Mayoral candidate Lenny Curry and Sheriff John Rutherford held an early afternoon news conference dubbed “too little, too late” to lambast Brown’s announcement. The one proclaiming centers being re-opened for after-school programming, expanding summer parks program and creating an Evening Reporting Center for juvenile offenders in Arlington.

Curry called it political, another photo opportunity “68 days out from an election” when crime had risen during Brown’s tenure.

Rutherford, a Curry supporter, called it more “government by announcement” and talked about diminished police staffing levels caused by Brown’s lack of funding.

To that end, Curry said if elected his “No. 1 priority” would be public safety, starting with bringing back 147 officers.
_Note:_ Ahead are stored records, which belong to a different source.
(** C19. The commit watermark: applying any watermark to a reachable owner
    commits exactly up to the least of the watermark, the commit tokens received
    and the durable prefix, never moves backwards and never reports a gap. *)
Theorem commit_watermark_exact c limit sequence :
  slot_reachable c ->
  let rt' := applyCommitWatermark limit (sc_rt c) sequence in
  own_progressionGap rt' = own_progressionGap (sc_rt c) /\
  rr_highestCommittedSequence (own_record rt') =
  Z.max (rr_highestCommittedSequence (own_record (sc_rt c)))
    (Z.min sequence (Z.min (rr_highestCommitTokenReceived (own_record (sc_rt c)))
                           (rr_highestPreparedDurable (own_record (sc_rt c))))).
Proof.
  intros Hi%reachable_config_inv rt'. destruct (applyCommitWatermark_spec limit _ _ _ sequence Hi) as [Hi' Hc].
  split; [by apply (applyCommitWatermark_gap _ _ _ _ _ Hi)|exact Hc].
Qed.

(** ** The committed history *)
Lemma prefix_ztake {A} (n m : Z) (l k : list A) : 0 <= n <= m -> m <= zlength k -> l `prefix_of` k ->
  n <= zlength l -> ztake n l `prefix_of` ztake m k.
Proof.
  intros Hn Hm [t ->] Hl. unfold ztake, zlength in *.
  rw -(take_app_le l t) //; [lia|]. exists (drop (Z.to_nat n) (take (Z.to_nat m) (l ++ t))).
  rw -{1}(take_drop (Z.to_nat n) (take (Z.to_nat m) (l ++ t))) take_take.
  by replace (Z.to_nat n `min` Z.to_nat m)%nat with (Z.to_nat n) by lia.
Qed.

Lemma grown_prefix log r r' : log `prefix_of` grown_log log r r'.
Proof. unfold grown_log. destruct (_ =? _); [done|]. by apply prefix_app_r. Qed.

Lemma submit_committed get limits now n rt kind key value conditions rt' n' answer log base :
  slot_inv log base rt -> get = in_backend base ->
  handleSubmitWrite get limits now n rt kind key value conditions = (rt', n', answer) ->
  rr_highestCommittedSequence (own_record rt') = rr_highestCommittedSequence (own_record rt).
Proof.
  intros Hi -> Hh. destruct (own_progressionGap rt) eqn:Hg.
  { rw (submit_gap _ log base) // in Hh. by apply triple_inv in Hh as <-. }
  destruct (decide (rr_state (own_record rt) = StateActive)) as [Hst|Hst].
  2: { rw (submit_inactive _ log base) // in Hh. by apply triple_inv in Hh as <-. }
  destruct (decide (asg_Role (rr_assignment (own_record rt)) = ReplicaRoleHead \/
    asg_Role (rr_assignment (own_record rt)) = ReplicaRoleSingle)) as [Hr|Hr].
  2: { rw (submit_wrong_role _ log base) // in Hh. by apply triple_inv in Hh as <-. }
  destruct (handleSubmitWrite_spec limits now n rt log base kind key value conditions Hi Hg Hst Hr)
    as (rt1 & r & _ & Hr1 & Hst1 & Heq). rw Hh in Heq. clear Hh.
  destruct (negb _); [apply triple_inv in Heq as ->; by rw Hr1|].
  destruct (_ && _); [apply triple_inv in Heq as ->; by rw Hr1|].
  destruct (tryAdmitNodeClientWrite _ _ _ _); apply triple_inv in Heq as ->; [|by rw Hr1].
  apply (sg_committed _ _ _ Hst1).
Qed.

Lemma forward_committed record req limits red :
  reduceForwardWrite record req limits = Ok red ->
  rr_highestCommittedSequence (red_Record red) = rr_highestCommittedSequence record.
Proof.
  unfold reduceForwardWrite. intros (_ & _ & Hred)%bind_Ok.
  destruct (_ <? _); [by apply bind_Ok in Hred as (_ & _ & [= <-])|].
  destruct (_ <? _); [apply bind_Ok in Hred as (r' & [b ->]%buffer_frame & [= <-]); done|].
  injection Hred as <-. cbn -[reduceStageForward].
  destruct (rr_stagedForwards record !! op_Sequence (fwd_Operation req)) eqn:Hs.
  - unfold reduceStageForward. cbn. by rw Hs.
  - apply (sg_committed _ _ _ (forward_stages _ _ Hs)).
Qed.

Lemma ingest_committed r req :
  rr_highestCommittedSequence (ingestCommitToken r req) = rr_highestCommittedSequence r.
Proof.
  unfold ingestCommitToken. destruct (_ <=? _); [done|]. destruct (_ =? _); [|done].
  match goal with |- context [drain_tokens ?f ?q] => destruct (drain_tokens_frame f q) as (t & b & ->) end.
  done.
Qed.

Lemma step_committed c c' : config_inv c -> slot_step c c' ->
  sc_log c `prefix_of` sc_log c' /\
  rr_highestCommittedSequence (own_record (sc_rt c)) <= rr_highestCommittedSequence (own_record (sc_rt c')).
Proof.
  intros Hi Hs. destruct Hs as [? ? ? ? ? ? ? ? ? ? ? Hr Hk Hh|? ? ? ? ? Hr Hs Hrec Hred|? ? ? ? Hb|? ? Hop|? ?|c limit sequence|? ?|? ?|? ? ? ? ?|? ?|? ? ? Hb Hh Hc|? ? ? Hb Hc Hh];
    (split; [try apply grown_prefix; done|]); cbn -[applyCommitWatermark prepareDurable ingestCommitToken updateChainPeers activateReplicaReady markReplicaLeaving releaseClientWrite].
  - rw (submit_committed _ _ _ _ _ _ _ _ _ _ _ _ _ _ Hi eq_refl Hh). lia.
  - rw (forward_committed _ _ _ _ Hred).
    unfold replicationRecord in Hrec. apply bind_Ok in Hrec as (_ & _ & Hrec).
    apply bind_Ok in Hrec as (_ & _ & [= ->]). lia.
  - apply buffer_frame in Hb as [b ->]. cbn. lia.
  - unfold prepareDurable. repeat case_match; cbn; lia.
  - rw ingest_committed. lia.
  - destruct (applyCommitWatermark_spec limit _ _ _ sequence Hi) as [_ ->]. lia.
  - by apply (activate_advances _ _ _ _ Hi).
  - by apply (leaving_advances _ _ _ _ Hi).
  - by apply (update_peers_advances _ _ _ _ _ _ _ Hi).
  - by apply (release_advances _ _ _ _ Hi).
  - lia.
  - unfold markMaterialized. rw (si_exists _ _ _ Hi). cbn -[recordPruneMaterializedOverlay].
    rw prune_eq; [lia|]. cbn. lia.
Qed.

(** Committed history is append-only: whatever an owner does next, what it
    has committed stays committed, in the same order and with the same
    operations. *)
Theorem committed_history_append_only c c' :
  slot_reachable c -> rtc slot_step c c' ->
  committed_prefix (sc_log c) (sc_rt c) `prefix_of` committed_prefix (sc_log c') (sc_rt c').
Proof.
  intros Hi%reachable_config_inv Hs. induction Hs as [|c1 c2 c3 H12 _ IH]; [done|].
  pose proof (slot_step_inv _ _ Hi H12) as Hi2. etrans; [|by apply IH].
  destruct (step_committed _ _ Hi H12) as [Hp Hc].
  destruct (si_order _ _ _ Hi) as [Ho1 Ho2], (si_order _ _ _ Hi2) as [Ho3 Ho4].
  apply prefix_ztake; [lia|lia|done|lia].
Qed.

(** ** Client writes, joins and retries *)
(** C31. Client writes are decided by the committed object alone: on an active
    head, failed conditions reject the write, deleting an absent object does
    nothing, a full node or slot refuses it, and every other write is staged
    under the next sequence number with the version after the committed one,
    however many writes to the key are still in flight. *)
Theorem client_write_decision c limits now n kind key value conditions :
  slot_reachable c -> has_room (sc_rt c) -> own_progressionGap (sc_rt c) = false ->
  rr_state (own_record (sc_rt c)) = StateActive ->
  asg_Role (rr_assignment (own_record (sc_rt c))) = ReplicaRoleHead \/
  asg_Role (rr_assignment (own_record (sc_rt c))) = ReplicaRoleSingle ->
  kind = OperationKindPut \/ kind = OperationKindDelete ->
  let current := current_object (sc_log c) (sc_rt c) key in
  let op := next_operation now (sc_log c) (sc_rt c) kind key value in
  let '(rt', n', answer) :=
    handleSubmitWrite (in_backend (sc_base c)) limits now n (sc_rt c) kind key value conditions in
  let log' := sc_log (after_rt c rt') in
  if negb (holds conditions current) then answer = SubmitRejected ErrConditionFailed /\ log' = sc_log c
  else if bool_decide (kind = OperationKindDelete) && negb (bool_decide (is_Some current))
  then (exists result, answer = SubmitAbsent result) /\ log' = sc_log c
  else match tryAdmitNodeClientWrite limits n (own_slot (sc_rt c))
               (rr_inFlightClientWrites (own_record (sc_rt c))) with
       | Err e => answer = SubmitRejected e /\ log' = sc_log c
       | Ok _ => (exists role effect, answer = SubmitStaged (submit_result op) role effect) /\
                 log' = sc_log c ++ [op]
       end.
Proof.
  intros Hi%reachable_config_inv Hroom Hg Hst Hr Hk. cbv zeta.
  destruct (handleSubmitWrite_spec limits now n (sc_rt c) (sc_log c) (sc_base c) kind key value conditions
    Hi Hg Hst Hr) as (rt1 & r & Hi1 & Hr1 & Hst1 & ->).
  assert (sc_log (after_rt c rt1) = sc_log c) as Hsame.
  { cbn. apply grown_same. by rw Hr1. }
  destruct (negb _); [done|]. destruct (_ && _); [split; [by eexists|done]|].
  destruct (tryAdmitNodeClientWrite _ _ _ _); [|done]. split; [by do 2 eexists|].
  by apply (stage_config c rt1 (next_operation now (sc_log c) (sc_rt c) kind key value)).
Qed.

(** Joining: a replica added as tail that installs what its predecessor
    returns as committed snapshot and sequence is itself a reachable owner, whose
    log is the predecessor's committed prefix; so every other theorem of this
    file applies to it. *)
Theorem join_from_predecessor c slot assignment :
  slot_reachable c -> PredecessorNodeID (asg_Peers assignment) <> "" ->
  let '(snapshot, highest) := committedSnapshotWithSequence (sc_rt c) (sc_base c) in
  slot_reachable
    {| sc_log := committed_prefix (sc_log c) (sc_rt c); sc_base := snapshot;
       sc_rt := {| own_slot := slot; own_exists := true;
                   own_record := catchingUpRecord assignment highest;
                   own_committedMetadata := ∅; own_progressionGap := false;
                   own_progressionGapSequence := 0 |} |}.
Proof.
  intros Hi%reachable_config_inv Hp. unfold committedSnapshotWithSequence.
  rw (si_exists _ _ _ Hi). cbn -[recordMergedCommittedSnapshot]. rw (merged_spec _ _ _ Hi).
  destruct (si_order _ _ _ Hi) as [Hm Hc].
  assert (zlength (committed_prefix (sc_log c) (sc_rt c)) =
    rr_highestCommittedSequence (own_record (sc_rt c))) as <- by (apply ztake_zlength; lia).
  eexists. split; [|apply rtc_refl]. apply start_added; [| |done].
  - destruct (si_log _ _ _ Hi) as [Hs Hk]. constructor; [|by apply Forall_ztake].
    intros i op Hop. apply lookup_take_Some in Hop as [Hop _]. by apply Hs.
  - rw ztake_zlength; [lia|]. pose proof (si_room _ _ _ Hi). lia.
Qed.

Lemma validate_known record req known :
  rr_stagedForwards record !! op_Sequence (fwd_Operation req) = Some known ->
  fwd_FromNodeID known <> "" -> fwd_FromNodeID known = fwd_FromNodeID req ->
  fwd_ChainVersion known = fwd_ChainVersion req -> validateForwardSource record req = Ok tt.
Proof.
  intros Hs Hne Hid Hv. unfold validateForwardSource. rw Hs Hv.
  by rw (proj2 (String.eqb_neq _ _) Hne) Hid String.eqb_refl Z.eqb_refl.
Qed.

Lemma validate_sender record req :
  validateForwardSource record req = Ok tt -> fwd_FromNodeID req <> "".
Proof.
  unfold validateForwardSource. intros H.
  assert (forall id v, (_ ← reject (String.eqb id "" || negb (String.eqb id (fwd_FromNodeID req))) ErrPeerMismatch;
    v) = Ok tt -> fwd_FromNodeID req <> "") as Hgen.
  { intros id v Hv. apply bind_Ok in Hv as (? & [Hb _]%reject_Ok & _).
    apply orb_false_iff in Hb as [He Hn]. apply negb_false_iff, String.eqb_eq in Hn as <-.
    by apply String.eqb_neq. }
  repeat case_match; eapply Hgen; eauto.
Qed.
That would put the police force back up to 1,750 officers, the level Rutherford had in 2011 when Brown took office.

When asked how he would pay for the officers, Curry did not provide details but said the additional officers would not be funded by a tax increase.

In this year’s budget, Brown proposed hiring 40 more officers and bringing back 40 Community Service Officers, but City Council rejected the idea — along with other new spending — because of a lack of revenue.

Since Brown was elected in 2011, violent crime has risen, which Rutherford said is directly attributable to fewer officers and Brown’s defunding the Jacksonville Journey.

Not so, said Brown’s chief of staff. In an email, Chris Hand called the Jacksonville Journey claim “categorically false” and provided budget numbers since 2011 that had Brown’s Journey budget exceeding what council passed. That went from a proposed high of $10.6 million in fiscal 2011-12 ($9.9 approved) to a low of $2.3 million in fiscal 2014-15 ($2.1 million approved). The biggest change came from splitting out Jacksonville Children’s Commission funding. Most of the same programs remain in that span, albeit with varying funding levels.

In addition, Rutherford said he wasn’t consulted prior to Friday’s announcement. Hand, though, said he met with Undersheriff Dwain Senterfitt on Thursday to inform him of the announcement. Additionally, Brown and Rutherford met Dec. 10 with faith leaders to discuss crime, with Brown saying one of the topics being “pastoral interrupters” — one of the components of his anti-crime announcement.

Rutherford said Monday that Senterfitt told him about the meeting but, “I figured if it was important, they’d talk to me about it.”

As Curry mentioned, though, it’s almost two months before an election — a time when political back-and-forth begins in earnest.